Prompt: Copy all lines containing the string "reflexivity" from the records below.

Saved data entries
------------------------------------------------------------

(** A write of the text through a descriptor of the shared description. *)
Lemma write_shared fd d l n :
  lookup_fd fd (opened d (Z.of_nat (length d)) l n) = Some (2%nat, mk_description "tmp3" (Z.of_nat (length d)) false true) →
  write fd Dup.content (Z.of_nat (length Dup.content)) (opened d (Z.of_nat (length d)) l n) =
  Done 13 (opened (d ++ Dup.content) (Z.of_nat (length (d ++ Dup.content))) l (S n)).
Proof.
  intros Hl.
  rewrite (write_ok fd _ _ _ 2 (mk_description "tmp3" (Z.of_nat (length d)) false true) (mk_file (mode f) d)); [|done|exact Hl|done|cbn; by rewrite lookup_insert_eq|done|done].
  unfold opened, moved, set_files, set_descriptions, tick. cbn -[Z.of_nat Z.to_nat Dup.content write_at].
  rewrite !Nat2Z.id, (take_ge Dup.content) by done. rewrite write_at_end, insert_insert_eq.
  rewrite length_app, Nat2Z.inj_add. reflexivity.
Qed.

End dup.

(** fcntl_dup_fd.c: the duplicate shares the position of the descriptor, so the second
    write continues after the first and the file holds the text twice, whatever it held before;
    this takes a third argument for fcntl, which the call leaves out: with an unusable value in
    its place the duplicate is -1 and the text is there once. *)
Theorem dup_shares_position um fs f garbage :
  fs !! "tmp3"%string = Some f → flag (mode f) 128 = true →
  ∃ r s, Dup.main garbage (os0 um fs (λ _, A_full)) = Done (0, r) s ∧
    files s = <["tmp3"%string := mk_file (mode f)
      (if (0 <=? garbage) && (garbage <? OPEN_MAX) then Dup.content ++ Dup.content else Dup.content)]> fs.
Proof.
  intros Hf Hm. rewrite (dup_starts um fs f Hf Hm).
  assert (Hlow : lowest_free (Z.to_nat garbage) used = max 4 (Z.to_nat garbage)).
  { apply lowest_free_used. intros x Hx ->. unfold used in Hx. set_solver. }
  assert (Hdup : dup_fd 3 garbage (opened um fs f [] 0 used 2) =
    if (0 <=? garbage) && (garbage <? OPEN_MAX)
    then let j := max 4 (Z.to_nat garbage) in Done (Z.of_nat j) (opened um fs f [] 0 (set_fd j (Some 2%nat) used) 2)
    else Done (-1) (opened um fs f [] 0 used 2)).
  { unfold dup_fd, get, put, mbind, cM_bind. change (lookup_fd 3 _) with (Some (2%nat, mk_description "tmp3" 0 false true)).
    cbn beta iota. change (fds _) with used. rewrite Hlow.
    assert (((0 <=? garbage) && (Z.of_nat (max 4 (Z.to_nat garbage)) <? OPEN_MAX)) = ((0 <=? garbage) && (garbage <? OPEN_MAX))) as ->.
    { unfold OPEN_MAX. destruct (Z.leb_spec 0 garbage); [cbn|done].
      destruct (Z.ltb_spec garbage 1024), (Z.ltb_spec (Z.of_nat (max 4 (Z.to_nat garbage))) 1024); lia. }
    by destruct ((0 <=? garbage) && (garbage <? OPEN_MAX)). }
  destruct ((0 <=? garbage) && (garbage <? OPEN_MAX)).
  - set (j := max 4 (Z.to_nat garbage)) in *. set (l := set_fd j (Some 2%nat) used) in *. cstep Hdup.
    assert (H3 : ∀ d n, lookup_fd 3 (opened um fs f d (Z.of_nat (length d)) l n) =
      Some (2%nat, mk_description "tmp3" (Z.of_nat (length d)) false true)).
    { intros d n. unfold lookup_fd. cbn -[Z.of_nat]. unfold l. rewrite set_fd_other by (cbn; lia). reflexivity. }
    assert (Hj : ∀ d n, lookup_fd (Z.of_nat j) (opened um fs f d (Z.of_nat (length d)) l n) =
      Some (2%nat, mk_description "tmp3" (Z.of_nat (length d)) false true)).
    { intros d n. unfold lookup_fd. cbn -[Z.of_nat]. destruct (Z.ltb_spec (Z.of_nat j) 0); [lia|].
      rewrite Nat2Z.id. unfold l. rewrite set_fd_look by (cbn; lia). reflexivity. }
    pose proof (write_shared um fs f 3 [] l 2 (H3 [] 2%nat)) as Hw1. cstep Hw1.
    pose proof (write_shared um fs f (Z.of_nat j) ([] ++ Dup.content) l 3 (Hj ([] ++ Dup.content) 3%nat)) as Hw2. cstep Hw2.
    unfold close, get, put, mret, cM_ret, mbind, cM_bind. rewrite H3. 
    destruct (lookup_fd (Z.of_nat j) _) as [[? ?]|]; eexists _, _; (split; [reflexivity|]); reflexivity.
  - cstep Hdup. pose proof (write_shared um fs f 3 [] used 2 eq_refl) as Hw1. cstep Hw1.
    rewrite (bind_done _ _ _ _ _ (write_failed (-1) _ _ _ (or_intror (or_introl eq_refl)))).
    eexists _, _. split; reflexivity.
Qed.

Lemma dup_shares_position_witness :
  ∃ r s, Dup.main 0 (os0 18 {["tmp3"%string := digits_file]} (λ _, A_full)) = Done (0, r) s ∧
    files s = <["tmp3"%string := mk_file 420 (Dup.content ++ Dup.content)]> {["tmp3"%string := digits_file]}.
Proof.
  refine (dup_shares_position 18 {["tmp3"%string := digits_file]} digits_file 0 _ _); reflexivity.
Defined.

(** *** FileIO/ptr_struct_file.c *)

Lemma splice_same {A} n (l : list A) : (n <= length l)%nat → splice 0 (slice 0 n l) l = l.
Proof.
  intros H. unfold splice, slice. rewrite drop_0, take_0, length_take. cbn. rewrite Nat.min_l by done. apply take_drop.
Qed.

Lemma underflow_done rb p e d des :
  (length d <= 10)%nat → length rb = 10%nat →
  Stdio.underflow (Stdio.mk_state rb p e d des) =
    Done (length d) (Stdio.mk_state (splice 0 d rb) 0 (length d) [] des).
Proof.
  intros Hd Hr. unfold Stdio.underflow, get, put, mbind, cM_bind. cbn [Stdio.rest Stdio.rbuffer Stdio.des].
  rewrite take_ge, drop_ge by (unfold Stdio.WBUF_SIZE; lia).
  destruct (Nat.leb_spec (length d) (length rb)); [done|lia].
Qed.

(** At the end of the file nothing more comes. *)
Lemma fread_end fuel off want rb p e des :
  (0 < fuel)%nat → (e <= p)%nat → length rb = 10%nat →
  ∃ p' e', Stdio.fread fuel off want (Stdio.mk_state rb p e [] des) = Done off (Stdio.mk_state rb p' e' [] des) ∧ (e' <= p')%nat.
Proof.
  intros Hf He Hr. destruct fuel as [|fuel]; [lia|]. cbn [Stdio.fread]. destruct (want =? 0)%nat; [by exists p, e|].
  rewrite bind_get. cbn [Stdio.end_ Stdio.ptr].
  destruct (Nat.leb_spec e p); [|lia]. pose proof (underflow_done rb p e [] des ltac:(cbn; lia) Hr) as Hu. cstep Hu.
  exists 0%nat, 0%nat. split; [|done]. cbn. unfold splice. by rewrite take_0, drop_0.
Qed.

(** A file that fits into the array is read in one go. *)
Lemma fread_small fuel d des rb :
  (3 < fuel)%nat → (0 < length d <= 10)%nat → length rb = 10%nat →
  ∃ p e rb', Stdio.fread fuel 0 10 (Stdio.mk_state rb 0 0 d des) = Done (length d) (Stdio.mk_state rb' p e [] des) ∧
    take (length d) rb' = d ∧ length rb' = 10%nat ∧ (e <= p)%nat.
Proof.
  intros Hf Hd Hr. destruct fuel as [|[|fuel]]; [lia..|]. set (rb1 := splice 0 d rb).
  assert (Hr1 : length rb1 = 10%nat) by (unfold rb1; rewrite length_splice; lia).
  assert (Ht : take (length d) rb1 = d).
  { unfold rb1. rewrite <- (Nat.add_0_l (length d)). rewrite take_splice by lia. by rewrite take_0. }
  cbn [Stdio.fread]. change (10 =? 0)%nat with false. cbn iota.
  rewrite bind_get. cbn [Stdio.end_ Stdio.ptr]. change (0 <=? 0)%nat with true. cbn iota.
  pose proof (underflow_done rb 0 0 d des ltac:(lia) Hr) as Hu. cstep Hu.
  destruct (Nat.eqb_spec (length d) 0); [lia|]. fold rb1.
  rewrite bind_get. cbn [Stdio.end_ Stdio.ptr].
  destruct (Nat.leb_spec (length d) 0); [lia|]. rewrite Nat.sub_0_r, Nat.min_l by lia. cbn [Stdio.rbuffer Stdio.rest Stdio.des].
  rewrite (bind_done (check _ _) _ _ tt (Stdio.mk_state rb1 0 (length d) [] des)).
  2:{ unfold check. destruct (Nat.leb_spec (0 + length d) (length rb1)); [done|lia]. }
  rewrite bind_put, splice_same by lia.
  destruct (fread_end fuel (0 + length d) (10 - length d) rb1 (0 + length d) (length d) des) as (p & e & He & Hpe); [lia..|done|].
  exists p, e, rb1. by rewrite He.
Qed.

------------------------------------------------------------

Response below:
  rewrite length_app, Nat2Z.inj_add. reflexivity.
    { intros d n. unfold lookup_fd. cbn -[Z.of_nat]. unfold l. rewrite set_fd_other by (cbn; lia). reflexivity. }
      rewrite Nat2Z.id. unfold l. rewrite set_fd_look by (cbn; lia). reflexivity. }
    destruct (lookup_fd (Z.of_nat j) _) as [[? ?]|]; eexists _, _; (split; [reflexivity|]); reflexivity.
    eexists _, _. split; reflexivity.
  refine (dup_shares_position 18 {["tmp3"%string := digits_file]} digits_file 0 _ _); reflexivity.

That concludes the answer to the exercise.